Saved data entries:
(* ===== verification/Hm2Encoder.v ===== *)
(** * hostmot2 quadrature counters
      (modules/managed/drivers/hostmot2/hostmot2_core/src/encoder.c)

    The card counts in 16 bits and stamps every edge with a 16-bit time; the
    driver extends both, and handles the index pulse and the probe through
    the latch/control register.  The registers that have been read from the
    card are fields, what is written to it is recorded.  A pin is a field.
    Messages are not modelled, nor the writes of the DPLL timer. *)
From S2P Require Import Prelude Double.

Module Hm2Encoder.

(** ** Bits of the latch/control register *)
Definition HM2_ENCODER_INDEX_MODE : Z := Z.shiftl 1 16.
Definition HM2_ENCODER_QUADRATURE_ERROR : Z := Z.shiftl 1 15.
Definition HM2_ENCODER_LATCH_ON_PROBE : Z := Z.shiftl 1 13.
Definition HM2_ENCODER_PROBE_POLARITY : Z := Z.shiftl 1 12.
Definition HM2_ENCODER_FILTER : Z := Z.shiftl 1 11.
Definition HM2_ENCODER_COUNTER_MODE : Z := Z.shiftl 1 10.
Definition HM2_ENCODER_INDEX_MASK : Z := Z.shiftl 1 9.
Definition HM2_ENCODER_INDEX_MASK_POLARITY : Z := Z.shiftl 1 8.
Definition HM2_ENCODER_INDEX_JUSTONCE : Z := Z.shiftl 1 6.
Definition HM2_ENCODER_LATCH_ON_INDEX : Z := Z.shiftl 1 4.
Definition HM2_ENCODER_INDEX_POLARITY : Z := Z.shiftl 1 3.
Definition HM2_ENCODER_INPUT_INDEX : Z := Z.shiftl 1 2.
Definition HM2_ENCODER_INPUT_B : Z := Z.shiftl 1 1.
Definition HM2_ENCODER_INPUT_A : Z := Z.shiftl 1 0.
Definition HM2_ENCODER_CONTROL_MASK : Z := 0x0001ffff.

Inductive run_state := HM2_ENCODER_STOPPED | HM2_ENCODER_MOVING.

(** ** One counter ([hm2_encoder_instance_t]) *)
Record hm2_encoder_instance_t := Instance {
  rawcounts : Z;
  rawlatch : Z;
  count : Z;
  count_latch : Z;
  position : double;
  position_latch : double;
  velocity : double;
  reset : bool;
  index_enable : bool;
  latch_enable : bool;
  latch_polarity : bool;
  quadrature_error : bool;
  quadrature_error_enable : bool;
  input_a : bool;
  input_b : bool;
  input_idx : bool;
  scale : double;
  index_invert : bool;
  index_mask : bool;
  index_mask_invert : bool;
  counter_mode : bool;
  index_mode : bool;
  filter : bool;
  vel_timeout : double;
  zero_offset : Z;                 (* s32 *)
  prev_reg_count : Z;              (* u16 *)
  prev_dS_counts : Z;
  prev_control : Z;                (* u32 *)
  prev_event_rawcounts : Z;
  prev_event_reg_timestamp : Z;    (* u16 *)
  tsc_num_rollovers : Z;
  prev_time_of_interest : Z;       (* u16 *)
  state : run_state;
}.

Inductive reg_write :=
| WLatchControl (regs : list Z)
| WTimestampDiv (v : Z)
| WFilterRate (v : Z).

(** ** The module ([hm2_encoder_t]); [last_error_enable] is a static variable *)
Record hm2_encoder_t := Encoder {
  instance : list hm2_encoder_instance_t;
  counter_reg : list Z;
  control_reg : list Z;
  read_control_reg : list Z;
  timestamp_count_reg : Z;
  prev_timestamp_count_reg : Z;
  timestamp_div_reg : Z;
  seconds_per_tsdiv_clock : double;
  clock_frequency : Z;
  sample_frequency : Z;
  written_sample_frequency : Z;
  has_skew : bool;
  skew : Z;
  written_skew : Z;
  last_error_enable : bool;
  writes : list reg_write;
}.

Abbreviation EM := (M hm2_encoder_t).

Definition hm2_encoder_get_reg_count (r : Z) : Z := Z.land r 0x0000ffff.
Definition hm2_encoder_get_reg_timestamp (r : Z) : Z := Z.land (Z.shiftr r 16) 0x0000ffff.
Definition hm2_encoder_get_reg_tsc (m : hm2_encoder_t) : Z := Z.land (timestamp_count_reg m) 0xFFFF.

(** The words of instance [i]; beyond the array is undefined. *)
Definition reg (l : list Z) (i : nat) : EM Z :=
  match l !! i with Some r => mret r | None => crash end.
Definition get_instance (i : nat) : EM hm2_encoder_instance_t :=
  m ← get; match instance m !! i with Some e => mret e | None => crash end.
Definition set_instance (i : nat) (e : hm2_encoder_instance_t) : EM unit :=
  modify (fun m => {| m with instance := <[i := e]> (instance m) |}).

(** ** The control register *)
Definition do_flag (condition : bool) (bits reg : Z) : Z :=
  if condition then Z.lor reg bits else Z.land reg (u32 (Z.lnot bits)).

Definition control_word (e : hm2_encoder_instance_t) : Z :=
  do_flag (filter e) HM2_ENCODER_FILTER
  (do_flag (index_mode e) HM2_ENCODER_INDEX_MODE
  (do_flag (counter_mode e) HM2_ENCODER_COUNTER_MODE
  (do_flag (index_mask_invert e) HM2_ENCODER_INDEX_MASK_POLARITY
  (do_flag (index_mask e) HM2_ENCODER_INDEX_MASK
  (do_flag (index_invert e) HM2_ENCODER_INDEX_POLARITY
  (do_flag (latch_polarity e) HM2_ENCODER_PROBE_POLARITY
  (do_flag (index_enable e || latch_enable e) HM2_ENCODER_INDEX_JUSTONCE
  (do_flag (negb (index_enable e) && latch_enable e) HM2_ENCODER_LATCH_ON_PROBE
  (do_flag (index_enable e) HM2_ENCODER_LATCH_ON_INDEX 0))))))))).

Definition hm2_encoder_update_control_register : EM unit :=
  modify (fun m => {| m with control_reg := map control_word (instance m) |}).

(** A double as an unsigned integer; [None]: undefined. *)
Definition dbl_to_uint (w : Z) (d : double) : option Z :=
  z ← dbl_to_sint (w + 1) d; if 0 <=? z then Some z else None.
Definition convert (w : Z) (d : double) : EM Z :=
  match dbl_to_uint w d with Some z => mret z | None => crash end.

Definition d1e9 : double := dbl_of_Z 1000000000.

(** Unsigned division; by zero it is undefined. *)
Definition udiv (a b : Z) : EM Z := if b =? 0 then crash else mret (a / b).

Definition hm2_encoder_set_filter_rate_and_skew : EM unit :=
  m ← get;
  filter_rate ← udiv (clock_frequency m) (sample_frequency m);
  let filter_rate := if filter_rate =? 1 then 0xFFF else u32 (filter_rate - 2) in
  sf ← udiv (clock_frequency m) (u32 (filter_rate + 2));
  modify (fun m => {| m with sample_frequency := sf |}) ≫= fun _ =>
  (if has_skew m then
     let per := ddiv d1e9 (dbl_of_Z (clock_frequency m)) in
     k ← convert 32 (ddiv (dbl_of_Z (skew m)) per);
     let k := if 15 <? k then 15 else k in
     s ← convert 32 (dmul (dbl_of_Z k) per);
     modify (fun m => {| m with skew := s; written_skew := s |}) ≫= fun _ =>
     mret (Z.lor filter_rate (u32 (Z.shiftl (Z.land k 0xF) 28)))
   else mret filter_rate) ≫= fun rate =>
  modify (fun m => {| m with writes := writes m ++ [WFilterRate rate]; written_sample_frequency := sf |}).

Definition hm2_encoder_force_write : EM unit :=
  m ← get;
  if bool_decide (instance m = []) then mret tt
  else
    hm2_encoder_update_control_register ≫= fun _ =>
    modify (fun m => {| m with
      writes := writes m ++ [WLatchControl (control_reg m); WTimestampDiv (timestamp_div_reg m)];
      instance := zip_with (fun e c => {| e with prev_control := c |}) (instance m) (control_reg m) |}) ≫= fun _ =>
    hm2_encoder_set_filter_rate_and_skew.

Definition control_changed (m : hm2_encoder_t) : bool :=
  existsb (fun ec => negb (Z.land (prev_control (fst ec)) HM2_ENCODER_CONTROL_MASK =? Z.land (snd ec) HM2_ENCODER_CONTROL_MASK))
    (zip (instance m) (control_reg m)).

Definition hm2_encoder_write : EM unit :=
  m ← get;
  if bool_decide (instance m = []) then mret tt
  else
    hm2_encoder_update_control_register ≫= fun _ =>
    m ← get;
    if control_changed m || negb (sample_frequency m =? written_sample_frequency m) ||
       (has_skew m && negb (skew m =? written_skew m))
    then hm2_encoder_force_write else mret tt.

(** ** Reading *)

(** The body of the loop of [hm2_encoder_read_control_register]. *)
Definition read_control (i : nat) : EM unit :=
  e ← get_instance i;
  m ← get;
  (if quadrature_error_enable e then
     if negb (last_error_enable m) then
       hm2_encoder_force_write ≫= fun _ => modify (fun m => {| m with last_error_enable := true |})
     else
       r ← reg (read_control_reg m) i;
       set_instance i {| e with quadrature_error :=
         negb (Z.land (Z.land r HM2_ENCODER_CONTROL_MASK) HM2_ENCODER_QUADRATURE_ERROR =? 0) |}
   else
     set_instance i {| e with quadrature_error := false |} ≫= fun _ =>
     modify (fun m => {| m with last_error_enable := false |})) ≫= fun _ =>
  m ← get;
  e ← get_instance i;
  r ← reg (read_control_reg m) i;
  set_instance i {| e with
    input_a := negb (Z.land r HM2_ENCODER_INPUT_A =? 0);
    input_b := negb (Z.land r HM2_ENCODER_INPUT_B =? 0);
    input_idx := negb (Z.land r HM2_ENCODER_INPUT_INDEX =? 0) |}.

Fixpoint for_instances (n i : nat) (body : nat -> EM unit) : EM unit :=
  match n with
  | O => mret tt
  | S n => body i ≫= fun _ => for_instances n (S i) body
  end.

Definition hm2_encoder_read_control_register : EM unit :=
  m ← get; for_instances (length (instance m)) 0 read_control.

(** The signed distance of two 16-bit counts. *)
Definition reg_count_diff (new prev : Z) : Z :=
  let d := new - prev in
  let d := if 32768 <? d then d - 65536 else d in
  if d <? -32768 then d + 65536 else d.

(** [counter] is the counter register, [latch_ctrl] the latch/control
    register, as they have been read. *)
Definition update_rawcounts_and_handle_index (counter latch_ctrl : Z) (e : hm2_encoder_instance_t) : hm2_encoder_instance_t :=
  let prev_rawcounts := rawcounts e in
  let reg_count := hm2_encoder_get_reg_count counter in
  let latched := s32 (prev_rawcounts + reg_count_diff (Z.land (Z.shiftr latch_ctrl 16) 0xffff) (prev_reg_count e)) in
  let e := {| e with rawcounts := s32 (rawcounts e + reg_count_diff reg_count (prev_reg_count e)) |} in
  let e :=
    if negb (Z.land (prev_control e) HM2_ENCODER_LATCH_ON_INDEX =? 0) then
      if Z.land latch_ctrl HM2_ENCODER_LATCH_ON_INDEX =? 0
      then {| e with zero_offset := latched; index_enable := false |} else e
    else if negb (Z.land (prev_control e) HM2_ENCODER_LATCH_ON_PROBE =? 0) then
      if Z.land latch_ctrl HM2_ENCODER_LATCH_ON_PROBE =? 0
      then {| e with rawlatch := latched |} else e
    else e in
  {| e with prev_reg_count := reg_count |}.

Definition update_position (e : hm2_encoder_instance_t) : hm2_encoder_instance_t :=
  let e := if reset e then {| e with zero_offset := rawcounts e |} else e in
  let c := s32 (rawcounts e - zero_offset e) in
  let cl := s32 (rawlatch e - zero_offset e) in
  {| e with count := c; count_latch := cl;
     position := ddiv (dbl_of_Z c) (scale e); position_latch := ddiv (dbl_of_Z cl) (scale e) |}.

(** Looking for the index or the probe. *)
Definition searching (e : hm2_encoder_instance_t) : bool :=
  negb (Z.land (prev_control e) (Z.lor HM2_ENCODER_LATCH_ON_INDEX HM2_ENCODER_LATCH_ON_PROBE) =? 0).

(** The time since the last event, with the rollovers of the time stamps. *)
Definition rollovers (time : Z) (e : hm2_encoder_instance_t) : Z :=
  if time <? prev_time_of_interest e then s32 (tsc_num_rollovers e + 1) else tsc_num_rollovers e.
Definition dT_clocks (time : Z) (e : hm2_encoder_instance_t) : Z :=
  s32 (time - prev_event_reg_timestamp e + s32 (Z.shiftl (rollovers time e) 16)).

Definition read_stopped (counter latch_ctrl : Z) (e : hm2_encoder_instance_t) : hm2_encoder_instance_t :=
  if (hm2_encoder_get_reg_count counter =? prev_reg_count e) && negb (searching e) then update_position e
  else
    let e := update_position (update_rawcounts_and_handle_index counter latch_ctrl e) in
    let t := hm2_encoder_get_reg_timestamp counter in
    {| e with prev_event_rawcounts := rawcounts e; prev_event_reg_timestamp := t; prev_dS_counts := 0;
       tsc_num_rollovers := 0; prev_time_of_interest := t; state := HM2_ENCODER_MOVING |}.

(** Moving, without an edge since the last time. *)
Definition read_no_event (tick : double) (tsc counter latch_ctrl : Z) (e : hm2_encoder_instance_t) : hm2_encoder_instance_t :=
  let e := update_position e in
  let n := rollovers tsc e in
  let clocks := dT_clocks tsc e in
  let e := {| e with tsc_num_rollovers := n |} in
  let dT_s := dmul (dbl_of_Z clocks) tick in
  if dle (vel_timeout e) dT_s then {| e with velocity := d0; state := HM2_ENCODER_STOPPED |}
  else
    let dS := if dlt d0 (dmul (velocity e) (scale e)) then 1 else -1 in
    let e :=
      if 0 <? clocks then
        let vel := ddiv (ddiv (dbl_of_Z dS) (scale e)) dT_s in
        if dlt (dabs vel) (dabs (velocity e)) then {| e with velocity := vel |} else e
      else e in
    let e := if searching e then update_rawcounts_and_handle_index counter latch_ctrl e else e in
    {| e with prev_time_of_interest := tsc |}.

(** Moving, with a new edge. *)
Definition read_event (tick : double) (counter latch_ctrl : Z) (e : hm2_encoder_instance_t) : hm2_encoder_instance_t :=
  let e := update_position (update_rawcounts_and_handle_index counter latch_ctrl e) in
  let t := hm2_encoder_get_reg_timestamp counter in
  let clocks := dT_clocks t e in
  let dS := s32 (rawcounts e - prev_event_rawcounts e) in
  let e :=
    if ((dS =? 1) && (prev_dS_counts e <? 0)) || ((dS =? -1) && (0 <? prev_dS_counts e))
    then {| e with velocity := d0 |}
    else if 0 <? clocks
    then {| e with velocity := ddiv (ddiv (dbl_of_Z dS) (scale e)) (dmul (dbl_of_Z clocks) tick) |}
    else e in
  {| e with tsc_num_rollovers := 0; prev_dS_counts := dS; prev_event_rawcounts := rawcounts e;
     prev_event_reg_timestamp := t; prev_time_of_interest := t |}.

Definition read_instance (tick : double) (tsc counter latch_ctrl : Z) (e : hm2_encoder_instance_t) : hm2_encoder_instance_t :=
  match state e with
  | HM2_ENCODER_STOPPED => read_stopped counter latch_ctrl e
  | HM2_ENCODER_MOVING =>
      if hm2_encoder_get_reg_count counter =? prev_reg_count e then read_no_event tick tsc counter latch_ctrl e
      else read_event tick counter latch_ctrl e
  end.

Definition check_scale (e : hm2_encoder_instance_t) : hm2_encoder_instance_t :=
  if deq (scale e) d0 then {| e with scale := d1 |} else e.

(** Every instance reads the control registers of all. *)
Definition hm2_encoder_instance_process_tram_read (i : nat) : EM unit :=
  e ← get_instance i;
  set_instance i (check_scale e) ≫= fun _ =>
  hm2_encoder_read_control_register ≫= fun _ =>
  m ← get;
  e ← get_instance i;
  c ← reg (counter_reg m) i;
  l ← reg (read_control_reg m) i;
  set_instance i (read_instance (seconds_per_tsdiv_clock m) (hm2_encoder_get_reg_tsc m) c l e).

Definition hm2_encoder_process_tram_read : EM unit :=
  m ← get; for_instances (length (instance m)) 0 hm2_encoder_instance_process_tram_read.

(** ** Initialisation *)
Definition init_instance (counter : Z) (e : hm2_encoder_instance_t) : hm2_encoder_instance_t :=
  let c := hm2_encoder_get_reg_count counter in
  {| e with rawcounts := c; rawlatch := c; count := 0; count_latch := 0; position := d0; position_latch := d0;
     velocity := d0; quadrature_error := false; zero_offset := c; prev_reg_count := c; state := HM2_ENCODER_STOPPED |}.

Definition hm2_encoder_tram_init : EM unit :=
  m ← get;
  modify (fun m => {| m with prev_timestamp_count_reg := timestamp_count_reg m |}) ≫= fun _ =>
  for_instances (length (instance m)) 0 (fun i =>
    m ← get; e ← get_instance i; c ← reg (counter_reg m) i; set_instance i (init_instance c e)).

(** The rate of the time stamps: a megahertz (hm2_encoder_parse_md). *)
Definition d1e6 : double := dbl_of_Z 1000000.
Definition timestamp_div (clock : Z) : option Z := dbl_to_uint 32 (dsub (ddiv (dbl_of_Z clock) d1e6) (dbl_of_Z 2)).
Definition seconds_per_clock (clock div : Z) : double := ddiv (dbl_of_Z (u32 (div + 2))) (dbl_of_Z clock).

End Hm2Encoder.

Your instructions: From the first line of the data above through the line containing "Definition HM2_ENCODER_CONTROL_MASK : Z", repeat each line exactly, and add nothing.

Finished task:
(* ===== verification/Hm2Encoder.v ===== *)
(** * hostmot2 quadrature counters
      (modules/managed/drivers/hostmot2/hostmot2_core/src/encoder.c)

    The card counts in 16 bits and stamps every edge with a 16-bit time; the
    driver extends both, and handles the index pulse and the probe through
    the latch/control register.  The registers that have been read from the
    card are fields, what is written to it is recorded.  A pin is a field.
    Messages are not modelled, nor the writes of the DPLL timer. *)
From S2P Require Import Prelude Double.

Module Hm2Encoder.

(** ** Bits of the latch/control register *)
Definition HM2_ENCODER_INDEX_MODE : Z := Z.shiftl 1 16.
Definition HM2_ENCODER_QUADRATURE_ERROR : Z := Z.shiftl 1 15.
Definition HM2_ENCODER_LATCH_ON_PROBE : Z := Z.shiftl 1 13.
Definition HM2_ENCODER_PROBE_POLARITY : Z := Z.shiftl 1 12.
Definition HM2_ENCODER_FILTER : Z := Z.shiftl 1 11.
Definition HM2_ENCODER_COUNTER_MODE : Z := Z.shiftl 1 10.
Definition HM2_ENCODER_INDEX_MASK : Z := Z.shiftl 1 9.
Definition HM2_ENCODER_INDEX_MASK_POLARITY : Z := Z.shiftl 1 8.
Definition HM2_ENCODER_INDEX_JUSTONCE : Z := Z.shiftl 1 6.
Definition HM2_ENCODER_LATCH_ON_INDEX : Z := Z.shiftl 1 4.
Definition HM2_ENCODER_INDEX_POLARITY : Z := Z.shiftl 1 3.
Definition HM2_ENCODER_INPUT_INDEX : Z := Z.shiftl 1 2.
Definition HM2_ENCODER_INPUT_B : Z := Z.shiftl 1 1.
Definition HM2_ENCODER_INPUT_A : Z := Z.shiftl 1 0.
Definition HM2_ENCODER_CONTROL_MASK : Z := 0x0001ffff.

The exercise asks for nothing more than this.